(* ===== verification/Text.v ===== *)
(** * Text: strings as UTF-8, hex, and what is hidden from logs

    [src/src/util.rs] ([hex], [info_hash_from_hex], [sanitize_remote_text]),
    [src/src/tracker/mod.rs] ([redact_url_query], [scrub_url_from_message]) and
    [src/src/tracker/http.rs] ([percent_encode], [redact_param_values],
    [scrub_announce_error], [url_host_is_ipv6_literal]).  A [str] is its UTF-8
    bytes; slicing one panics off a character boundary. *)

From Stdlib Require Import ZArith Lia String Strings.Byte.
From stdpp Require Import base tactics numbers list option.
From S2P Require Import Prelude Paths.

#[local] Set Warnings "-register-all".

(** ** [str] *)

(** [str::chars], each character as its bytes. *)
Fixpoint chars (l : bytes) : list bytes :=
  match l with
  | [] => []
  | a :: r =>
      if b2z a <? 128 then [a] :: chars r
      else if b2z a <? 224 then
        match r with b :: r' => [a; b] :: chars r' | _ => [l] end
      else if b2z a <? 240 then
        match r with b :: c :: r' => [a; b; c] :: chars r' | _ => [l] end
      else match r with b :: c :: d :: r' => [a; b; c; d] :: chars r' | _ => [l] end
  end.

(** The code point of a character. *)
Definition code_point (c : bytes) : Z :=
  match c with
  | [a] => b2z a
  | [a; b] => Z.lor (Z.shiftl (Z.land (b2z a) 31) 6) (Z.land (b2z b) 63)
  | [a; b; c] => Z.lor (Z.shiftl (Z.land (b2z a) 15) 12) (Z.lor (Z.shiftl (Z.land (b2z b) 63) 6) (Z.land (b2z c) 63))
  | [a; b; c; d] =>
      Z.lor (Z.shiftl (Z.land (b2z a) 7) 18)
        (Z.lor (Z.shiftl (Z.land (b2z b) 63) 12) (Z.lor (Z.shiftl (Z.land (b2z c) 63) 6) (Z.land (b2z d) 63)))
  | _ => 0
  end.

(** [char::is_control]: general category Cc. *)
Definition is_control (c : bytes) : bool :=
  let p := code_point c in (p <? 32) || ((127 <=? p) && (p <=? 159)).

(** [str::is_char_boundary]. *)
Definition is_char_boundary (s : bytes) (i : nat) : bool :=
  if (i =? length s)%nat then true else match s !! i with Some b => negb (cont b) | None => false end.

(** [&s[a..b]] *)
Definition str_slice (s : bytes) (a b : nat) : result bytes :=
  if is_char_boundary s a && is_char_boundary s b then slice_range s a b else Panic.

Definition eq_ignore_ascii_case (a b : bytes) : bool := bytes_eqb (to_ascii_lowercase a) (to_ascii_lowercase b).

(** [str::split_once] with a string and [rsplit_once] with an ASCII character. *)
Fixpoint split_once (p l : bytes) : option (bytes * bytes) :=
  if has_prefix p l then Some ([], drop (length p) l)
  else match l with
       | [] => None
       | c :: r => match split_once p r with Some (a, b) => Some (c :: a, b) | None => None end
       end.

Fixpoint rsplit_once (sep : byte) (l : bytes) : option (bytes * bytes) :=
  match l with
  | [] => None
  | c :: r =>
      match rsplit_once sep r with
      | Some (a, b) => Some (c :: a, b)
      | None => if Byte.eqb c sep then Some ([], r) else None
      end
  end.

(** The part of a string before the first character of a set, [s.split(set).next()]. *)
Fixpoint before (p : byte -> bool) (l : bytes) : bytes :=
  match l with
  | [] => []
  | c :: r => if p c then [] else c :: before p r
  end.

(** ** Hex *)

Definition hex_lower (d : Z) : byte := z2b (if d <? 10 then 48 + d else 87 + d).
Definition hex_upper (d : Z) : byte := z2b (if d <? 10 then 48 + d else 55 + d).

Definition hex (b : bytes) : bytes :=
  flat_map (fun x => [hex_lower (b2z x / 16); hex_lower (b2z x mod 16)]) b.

...

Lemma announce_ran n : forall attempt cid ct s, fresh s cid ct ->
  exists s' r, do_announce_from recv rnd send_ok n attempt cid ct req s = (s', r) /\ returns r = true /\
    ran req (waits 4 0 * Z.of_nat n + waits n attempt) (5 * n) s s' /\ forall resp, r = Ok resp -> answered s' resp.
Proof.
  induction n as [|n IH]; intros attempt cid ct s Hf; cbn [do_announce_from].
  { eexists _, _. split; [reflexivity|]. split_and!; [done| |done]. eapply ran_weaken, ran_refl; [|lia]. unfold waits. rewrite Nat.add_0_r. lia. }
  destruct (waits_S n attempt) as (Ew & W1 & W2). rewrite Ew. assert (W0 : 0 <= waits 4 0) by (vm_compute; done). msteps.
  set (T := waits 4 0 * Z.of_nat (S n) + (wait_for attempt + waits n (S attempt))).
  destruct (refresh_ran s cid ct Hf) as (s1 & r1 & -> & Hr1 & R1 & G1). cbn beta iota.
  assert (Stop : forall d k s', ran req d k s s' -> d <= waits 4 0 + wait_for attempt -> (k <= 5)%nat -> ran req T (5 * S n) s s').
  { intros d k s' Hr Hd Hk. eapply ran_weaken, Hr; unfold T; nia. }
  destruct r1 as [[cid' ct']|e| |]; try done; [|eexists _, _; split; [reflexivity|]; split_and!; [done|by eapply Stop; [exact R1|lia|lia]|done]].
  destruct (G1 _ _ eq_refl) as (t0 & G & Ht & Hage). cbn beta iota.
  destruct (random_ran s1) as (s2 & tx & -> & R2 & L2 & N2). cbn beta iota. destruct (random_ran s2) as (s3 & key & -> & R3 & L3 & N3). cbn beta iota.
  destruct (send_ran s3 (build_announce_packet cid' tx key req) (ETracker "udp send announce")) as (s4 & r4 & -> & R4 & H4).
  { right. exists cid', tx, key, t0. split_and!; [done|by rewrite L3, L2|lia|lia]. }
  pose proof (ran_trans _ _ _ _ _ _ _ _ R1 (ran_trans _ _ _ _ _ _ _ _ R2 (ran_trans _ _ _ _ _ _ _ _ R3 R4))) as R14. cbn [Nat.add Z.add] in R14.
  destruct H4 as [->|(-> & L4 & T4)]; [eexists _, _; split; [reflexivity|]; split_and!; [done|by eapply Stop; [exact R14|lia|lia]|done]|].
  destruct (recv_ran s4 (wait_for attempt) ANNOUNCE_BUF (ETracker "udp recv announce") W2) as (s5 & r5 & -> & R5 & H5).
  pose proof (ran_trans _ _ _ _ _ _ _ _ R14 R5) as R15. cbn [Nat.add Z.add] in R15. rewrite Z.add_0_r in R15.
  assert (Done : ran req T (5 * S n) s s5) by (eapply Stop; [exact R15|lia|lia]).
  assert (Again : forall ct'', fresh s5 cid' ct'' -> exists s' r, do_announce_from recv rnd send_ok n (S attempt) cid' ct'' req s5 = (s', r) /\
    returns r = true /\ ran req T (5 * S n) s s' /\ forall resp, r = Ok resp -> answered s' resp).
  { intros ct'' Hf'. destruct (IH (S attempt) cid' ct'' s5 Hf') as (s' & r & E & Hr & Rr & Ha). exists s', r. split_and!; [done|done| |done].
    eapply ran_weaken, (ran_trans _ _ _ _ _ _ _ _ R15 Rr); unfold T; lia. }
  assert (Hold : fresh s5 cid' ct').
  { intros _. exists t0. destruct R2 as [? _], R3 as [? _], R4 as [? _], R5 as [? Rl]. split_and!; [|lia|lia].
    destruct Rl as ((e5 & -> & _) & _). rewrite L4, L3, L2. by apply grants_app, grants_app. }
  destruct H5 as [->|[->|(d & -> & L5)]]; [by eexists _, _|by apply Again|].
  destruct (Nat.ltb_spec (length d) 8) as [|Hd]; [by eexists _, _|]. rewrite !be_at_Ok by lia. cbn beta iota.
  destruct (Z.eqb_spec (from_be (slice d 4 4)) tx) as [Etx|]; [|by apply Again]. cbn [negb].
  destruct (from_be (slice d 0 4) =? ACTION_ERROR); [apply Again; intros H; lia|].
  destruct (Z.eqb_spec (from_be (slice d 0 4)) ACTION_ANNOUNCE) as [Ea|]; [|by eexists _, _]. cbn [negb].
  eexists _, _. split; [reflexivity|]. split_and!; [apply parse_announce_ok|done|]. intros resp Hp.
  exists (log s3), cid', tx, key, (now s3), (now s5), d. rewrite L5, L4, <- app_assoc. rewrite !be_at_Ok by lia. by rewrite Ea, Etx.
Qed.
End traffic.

* * *

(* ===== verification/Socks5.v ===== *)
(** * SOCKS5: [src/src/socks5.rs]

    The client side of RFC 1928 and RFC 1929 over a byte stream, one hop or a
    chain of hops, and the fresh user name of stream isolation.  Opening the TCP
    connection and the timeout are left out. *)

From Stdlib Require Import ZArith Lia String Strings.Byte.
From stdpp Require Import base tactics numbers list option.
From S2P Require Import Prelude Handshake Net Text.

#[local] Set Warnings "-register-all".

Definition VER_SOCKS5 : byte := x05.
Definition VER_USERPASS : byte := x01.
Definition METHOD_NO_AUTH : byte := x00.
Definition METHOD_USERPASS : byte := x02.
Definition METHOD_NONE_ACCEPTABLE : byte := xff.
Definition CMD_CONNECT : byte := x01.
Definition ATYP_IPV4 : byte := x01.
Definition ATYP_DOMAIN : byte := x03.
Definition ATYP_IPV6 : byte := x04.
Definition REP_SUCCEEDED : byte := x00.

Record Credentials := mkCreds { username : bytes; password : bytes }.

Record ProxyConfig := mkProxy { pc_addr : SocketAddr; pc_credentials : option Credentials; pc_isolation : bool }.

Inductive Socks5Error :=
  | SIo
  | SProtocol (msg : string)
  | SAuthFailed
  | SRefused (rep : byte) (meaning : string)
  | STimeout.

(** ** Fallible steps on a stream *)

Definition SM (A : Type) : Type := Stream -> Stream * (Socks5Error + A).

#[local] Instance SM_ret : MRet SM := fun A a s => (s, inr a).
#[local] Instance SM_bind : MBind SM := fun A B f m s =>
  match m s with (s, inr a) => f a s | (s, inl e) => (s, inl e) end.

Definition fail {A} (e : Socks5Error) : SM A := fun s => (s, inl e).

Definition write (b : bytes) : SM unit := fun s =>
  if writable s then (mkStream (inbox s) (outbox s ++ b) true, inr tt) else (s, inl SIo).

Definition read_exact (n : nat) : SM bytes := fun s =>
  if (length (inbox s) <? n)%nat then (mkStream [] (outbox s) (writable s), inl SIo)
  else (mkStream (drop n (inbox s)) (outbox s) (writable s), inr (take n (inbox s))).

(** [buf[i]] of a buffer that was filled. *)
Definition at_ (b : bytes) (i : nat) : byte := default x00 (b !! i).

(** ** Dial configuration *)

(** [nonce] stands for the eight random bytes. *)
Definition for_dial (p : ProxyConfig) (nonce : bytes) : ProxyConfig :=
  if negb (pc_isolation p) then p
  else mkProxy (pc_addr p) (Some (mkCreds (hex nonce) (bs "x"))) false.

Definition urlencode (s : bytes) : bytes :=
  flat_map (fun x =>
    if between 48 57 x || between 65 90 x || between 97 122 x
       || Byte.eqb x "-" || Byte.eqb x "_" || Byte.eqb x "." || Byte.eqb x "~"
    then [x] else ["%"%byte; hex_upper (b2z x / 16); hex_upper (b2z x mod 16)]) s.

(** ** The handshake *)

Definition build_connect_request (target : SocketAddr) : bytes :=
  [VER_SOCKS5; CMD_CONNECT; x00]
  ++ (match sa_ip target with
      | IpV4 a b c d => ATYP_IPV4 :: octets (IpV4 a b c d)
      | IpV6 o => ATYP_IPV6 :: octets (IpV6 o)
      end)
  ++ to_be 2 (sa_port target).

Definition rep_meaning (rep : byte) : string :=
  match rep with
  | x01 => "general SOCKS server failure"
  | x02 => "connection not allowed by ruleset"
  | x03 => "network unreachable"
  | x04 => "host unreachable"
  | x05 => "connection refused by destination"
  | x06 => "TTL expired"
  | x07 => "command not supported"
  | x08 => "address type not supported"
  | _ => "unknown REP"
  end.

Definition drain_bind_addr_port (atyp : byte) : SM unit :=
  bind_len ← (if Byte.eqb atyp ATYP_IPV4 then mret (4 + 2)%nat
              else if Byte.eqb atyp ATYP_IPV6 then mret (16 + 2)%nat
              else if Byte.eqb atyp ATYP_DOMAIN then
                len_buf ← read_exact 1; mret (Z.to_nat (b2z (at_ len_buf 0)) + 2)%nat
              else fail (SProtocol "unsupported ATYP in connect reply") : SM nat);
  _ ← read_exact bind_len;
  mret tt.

Activity:
When a line in the records above contains the word "option", copy it.

Answer box:
From stdpp Require Import base tactics numbers list option.
Fixpoint split_once (p l : bytes) : option (bytes * bytes) :=
Fixpoint rsplit_once (sep : byte) (l : bytes) : option (bytes * bytes) :=
From stdpp Require Import base tactics numbers list option.
Record ProxyConfig := mkProxy { pc_addr : SocketAddr; pc_credentials : option Credentials; pc_isolation : bool }.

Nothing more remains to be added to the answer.